Flights (number and patterns): For the temporal approach (seasonal AND diurnal) 2 x 3 acquisitions are proposed: 1/ JUNE (2nd half): early morning, 12 pm, 1 pm 2/ AUGUST (1st half): early morning, 12 pm, 1 pm So, SIX acquisitions in total. If it would appear that this scheme is not completely feasible a downscaling of the flight campaign can of course be discussed. In that case the period of August is preferred. Due to the high level of fragmentation (numerous narrow ponds, urban elements, etc.) in the urbanized Woluwe catchment a high spatial resolution (2.5 to 10m) is required. As a result the flight height will vary between 975m and 4000m (see also section ‘Other constraints or requirements’). The number of flight lines will of coarse depend on the flight height, but the study site to cover is 10 km long and 13 km wide. The orientation of the flight lines preferably should be as much as possible into the solar plane (+/- N-S, S-N flight pattern) for homogenous illumination.

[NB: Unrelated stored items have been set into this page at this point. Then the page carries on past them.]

(** * A shallow embedding of package [env] (edoput/env)

    The package is the environment-variable analogue of Go's [flag]
    package: variables are declared on an [EnvSet], a list of
    [KEY=VALUE] strings is parsed against the declarations, and a usage
    listing can be printed.  This development embeds [env.go] and states
    properties of its behaviour.

    Layout: the prelude (bytes and strings), models of the parts of Go's
    standard library the package calls ([strconv], [time], [strings]),
    the embedding of [env.go] itself, and then the lemmas.  The
    package-level functions ([BoolVar], [Parse], ...) are the methods
    below applied to the package's [Environment]; [Link], which hooks
    [usage] into a [flag.FlagSet], and [SetOutput] are left out. *)

From Stdlib Require Import ZArith String Ascii List Floats.
From stdpp Require Import gmap strings list fin_maps sorting.

Local Open Scope string_scope.
Local Open Scope Z_scope.

(** ** Bytes and strings

    A Go [string] is a sequence of bytes; [String.string] is a list of
    [ascii], one per byte. *)

Definition byte (c : ascii) : Z := Z.of_N (N_of_ascii c).

Definition chr (z : Z) : ascii := ascii_of_N (Z.to_N z).

Definition len (s : string) : Z := Z.of_nat (String.length s).

(** [strings.Contains(s, "=")] and friends, for a one-byte separator. *)
Fixpoint ContainsByte (s : string) (c : ascii) : bool :=
  match s with
  | EmptyString => false
  | String a s' => if Ascii.eqb a c then true else ContainsByte s' c
  end.

(** [strings.Cut(s, sep)] for a one-byte separator: the text before the
    first [sep], the text after it, and whether [sep] was found. *)
Fixpoint CutByte (s : string) (c : ascii) : string * string * bool :=
  match s with
  | EmptyString => (EmptyString, EmptyString, false)
  | String a s' =>
      if Ascii.eqb a c then (EmptyString, s', true)
      else let '(before, after, found) := CutByte s' c in
           (String a before, after, found)
  end.

(** [strings.ReplaceAll(s, old, new)] for a one-byte [old]. *)
Fixpoint ReplaceAllByte (s : string) (old : ascii) (new : string) : string :=
  match s with
  | EmptyString => EmptyString
  | String a s' =>
      if Ascii.eqb a old then new ++ ReplaceAllByte s' old new
      else String a (ReplaceAllByte s' old new)
  end.

Definition LF : string := String (chr 10) EmptyString.
Definition TAB : string := String (chr 9) EmptyString.

(** ** Errors

    Go errors are interface values compared by identity.  The sentinels
    of the package and of [strconv] are constructors of their own; a
    value made by [errors.New] is [errorString], which is never equal to
    a sentinel whatever its text. *)

Inductive error : Type :=
  | ErrHelp                                  (* env.ErrHelp *)
  | errParse                                 (* env.errParse *)
  | errRange                                 (* env.errRange *)
  | ErrSyntax                                (* strconv.ErrSyntax *)
  | ErrRange                                 (* strconv.ErrRange *)
  | NumError (Func Num : string) (Err : error)   (* *strconv.NumError *)
  | errorString (s : string).                (* errors.New(s) *)

Fixpoint error_eqb (a b : error) : bool :=
  match a, b with
  | ErrHelp, ErrHelp | errParse, errParse | errRange, errRange
  | ErrSyntax, ErrSyntax | ErrRange, ErrRange => true
  | NumError f n e, NumError f' n' e' =>
      String.eqb f f' && String.eqb n n' && error_eqb e e'
  | errorString s, errorString s' => String.eqb s s'
  | _, _ => false
  end.

(** ** Model of [strconv] (Go standard library, outside the repository)

    The functions follow the library's algorithms for the arguments
    [env.go] passes: base 0 and bit sizes up to 64. *)

Module strconv.

(** [strconv.IntSize] on a 64-bit target. *)
Definition IntSize : Z := 64.

Definition syntaxError (fn str : string) : error := NumError fn str ErrSyntax.
Definition rangeError (fn str : string) : error := NumError fn str ErrRange.

Definition ParseBool (str : string) : bool * option error :=
  if String.eqb str "1" || String.eqb str "t" || String.eqb str "T"
     || String.eqb str "true" || String.eqb str "TRUE" || String.eqb str "True"
  then (true, None)
  else if String.eqb str "0" || String.eqb str "f" || String.eqb str "F"
     || String.eqb str "false" || String.eqb str "FALSE" || String.eqb str "False"
  then (false, None)
  else (false, Some (syntaxError "ParseBool" str)).

Definition FormatBool (b : bool) : string := if b then "true" else "false".

(** [lower(c)] is [c | ('x' - 'X')]. *)
Definition lower (c : ascii) : Z := Z.lor (byte c) 32.

Definition isDigit (c : ascii) : bool := (48 <=? byte c) && (byte c <=? 57).

Definition isHexLetter (c : ascii) : bool := (97 <=? lower c) && (lower c <=? 102).

(** [underscoreOK]: underscores may only separate digits (or follow the
    base prefix).  [saw] is the last class of byte seen: ["^"] start,
    ["0"] digit or prefix, ["_"] underscore, ["!"] anything else. *)
Fixpoint underscoreScan (hex : bool) (saw : ascii) (s : string) : bool :=
  match s with
  | EmptyString => negb (Ascii.eqb saw "_")
  | String c s' =>
      if isDigit c || (hex && isHexLetter c) then underscoreScan hex "0" s'
      else if Ascii.eqb c "_" then
        if negb (Ascii.eqb saw "0") then false else underscoreScan hex "_" s'
      else if Ascii.eqb saw "_" then false
      else underscoreScan hex "!" s'
  end.

Definition dropSign (s : string) : string :=
  match s with
  | String c s' => if Ascii.eqb c "-" || Ascii.eqb c "+" then s' else s
  | EmptyString => s
  end.

Definition underscoreOK (s0 : string) : bool :=
  let s := dropSign s0 in
  match s with
  | String c0 (String c1 s') =>
      if Ascii.eqb c0 "0" && ((lower c1 =? 98) || (lower c1 =? 111) || (lower c1 =? 120))
      then underscoreScan (lower c1 =? 120) "0" s'
      else underscoreScan false "^" s
  | _ => underscoreScan false "^" s
  end.

(** The digit loop of [ParseUint].  [inl] is an early return (value and
    error), [inr] the accumulator and the [underscores] flag at the end
    of the text.  [n*base] cannot wrap once [n < cutoff]; [n + d] is
    computed modulo 2^64 as in Go. *)
Fixpoint digits (fn s0 : string) (base cutoff maxVal : Z) (base0 : bool)
         (s : string) (n : Z) (underscores : bool)
  : (Z * error) + (Z * bool) :=
  match s with
  | EmptyString => inr (n, underscores)
  | String c s' =>
      if Ascii.eqb c "_" && base0 then
        digits fn s0 base cutoff maxVal base0 s' n true
      else
        let d := if isDigit c then Some (byte c - 48)
                 else if (97 <=? lower c) && (lower c <=? 122)
                      then Some (lower c - 97 + 10)
                      else None in
        match d with
        | None => inl (0, syntaxError fn s0)
        | Some d =>
            if base <=? d then inl (0, syntaxError fn s0)
            else if cutoff <=? n then inl (maxVal, rangeError fn s0)
            else
              let n' := n * base in
              let n1 := (n' + d) mod 2 ^ 64 in
              if (n1 <? n') || (maxVal <? n1) then inl (maxVal, rangeError fn s0)
              else digits fn s0 base cutoff maxVal base0 s' n1 underscores
        end
  end.

(** With [base = 0] the base is read off the prefix: [0b], [0o], [0x],
    a bare leading [0] (octal), or none (decimal). *)
Definition basePrefix (s : string) : Z * string :=
  match s with
  | String c0 rest =>
      if Ascii.eqb c0 "0" then
        match rest with
        | String c1 (String c2 rest') =>
            if lower c1 =? 98 then (2, String c2 rest')
            else if lower c1 =? 111 then (8, String c2 rest')
            else if lower c1 =? 120 then (16, String c2 rest')
            else (8, rest)
        | _ => (8, rest)
        end
      else (10, s)
  | EmptyString => (10, s)
  end.

Definition maxUint64 : Z := 2 ^ 64 - 1.

(** [ParseUint(s, 0, bitSize)], reporting errors under the name [fn]. *)
Definition parseUint (fn : string) (s : string) (bitSize : Z) : Z * option error :=
  match s with
  | EmptyString => (0, Some (syntaxError fn s))
  | _ =>
      let s0 := s in
      let '(base, s) := basePrefix s in
      let cutoff := maxUint64 / base + 1 in
      let maxVal := 2 ^ bitSize - 1 in
      match digits fn s0 base cutoff maxVal true s 0 false with
      | inl (v, err) => (v, Some err)
      | inr (n, underscores) =>
          if underscores && negb (underscoreOK s0) then (0, Some (syntaxError fn s0))
          else (n, None)
      end
  end.

Definition ParseUint (s : string) (bitSize : Z) : Z * option error :=
  parseUint "ParseUint" s bitSize.

(** Conversion [int64(u)] of a [uint64], and negation in [int64]. *)
Definition int64 (z : Z) : Z := (z + 2 ^ 63) mod 2 ^ 64 - 2 ^ 63.

(** [ParseInt(s, 0, bitSize)].  A syntax error of the unsigned parse is
    re-labelled with the function name and the whole text; a range
    error falls through to the signed range check. *)
Definition ParseInt (s0 : string) (bitSize : Z) : Z * option error :=
  match s0 with
  | EmptyString => (0, Some (syntaxError "ParseInt" s0))
  | String c rest =>
      let '(neg, s) := if Ascii.eqb c "+" then (false, rest)
                       else if Ascii.eqb c "-" then (true, rest)
                       else (false, s0) in
      let '(un, err) := parseUint "ParseUint" s bitSize in
      match err with
      | Some (NumError _ _ ErrRange) | None =>
          let cutoff := 2 ^ (bitSize - 1) in
          if negb neg && (cutoff <=? un) then (cutoff - 1, Some (rangeError "ParseInt" s0))
          else if neg && (cutoff <? un) then (- cutoff, Some (rangeError "ParseInt" s0))
          else
            let n := int64 un in
            ((if neg then int64 (- n) else n), None)
      | Some _ => (0, Some (syntaxError "ParseInt" s0))
      end
  end.

(** Decimal rendering.  [formatBits] produces the digits from the least
    significant one; twenty digits cover every [uint64]. *)
Fixpoint formatBits (fuel : nat) (u : Z) (acc : string) : string :=
  match fuel with
  | O => acc
  | S fuel' =>
      let acc' := String (chr (48 + u mod 10)) acc in
      if u / 10 =? 0 then acc' else formatBits fuel' (u / 10) acc'
  end.

Definition FormatUint (u : Z) : string := formatBits 20 u EmptyString.

Definition FormatInt (i : Z) : string :=
  if i <? 0 then String "-" (FormatUint (- i)) else FormatUint i.

Definition Itoa (i : Z) : string := FormatInt i.

End strconv.

(** ** Model of [time.Duration] (Go standard library, outside the repository)

    A [Duration] is an [int64] count of nanoseconds.  [ParseDuration]
    reads an optional sign and then one or more components, each a
    decimal number with an optional fraction followed by a unit; the
    fractional part of a component is scaled in [float64], modelled with the primitive
    binary64 floats. *)

Module time.

Definition Nanosecond : Z := 1.
Definition Microsecond : Z := 1000 * Nanosecond.
Definition Millisecond : Z := 1000 * Microsecond.
Definition Second : Z := 1000 * Millisecond.
Definition Minute : Z := 60 * Second.
Definition Hour : Z := 60 * Minute.

(** The micro sign U+00B5 and the Greek mu U+03BC in UTF-8. *)
Definition micro : string := String (chr 194) (String (chr 181) EmptyString).
Definition mu : string := String (chr 206) (String (chr 188) EmptyString).

Definition unitMap (u : string) : option Z :=
  if String.eqb u "ns" then Some Nanosecond
  else if String.eqb u "us" then Some Microsecond
  else if String.eqb u (micro ++ "s") then Some Microsecond
  else if String.eqb u (mu ++ "s") then Some Microsecond
  else if String.eqb u "ms" then Some Millisecond
  else if String.eqb u "s" then Some Second
  else if String.eqb u "m" then Some Minute
  else if String.eqb u "h" then Some Hour
  else None.

Definition isDigit (c : ascii) : bool := (48 <=? byte c) && (byte c <=? 57).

Instruments: AHS-160 and of course any instruments needed for geometric and/or atmospheric correction (e.g. POSAV410 which offers data on aircraft position, velocity, pitch, roll, etc.) No extra needed inside aircraft

Other constraints: Due to the vicinity of the airport of Zaventem (in the north) there might be some restricitions towards the flight plan (height, orientation). However, a flight should not be a problem as in 2002 an airborne CASI capaign took place for the Woluwe valley! But this issue should be taken into account during the flight planning.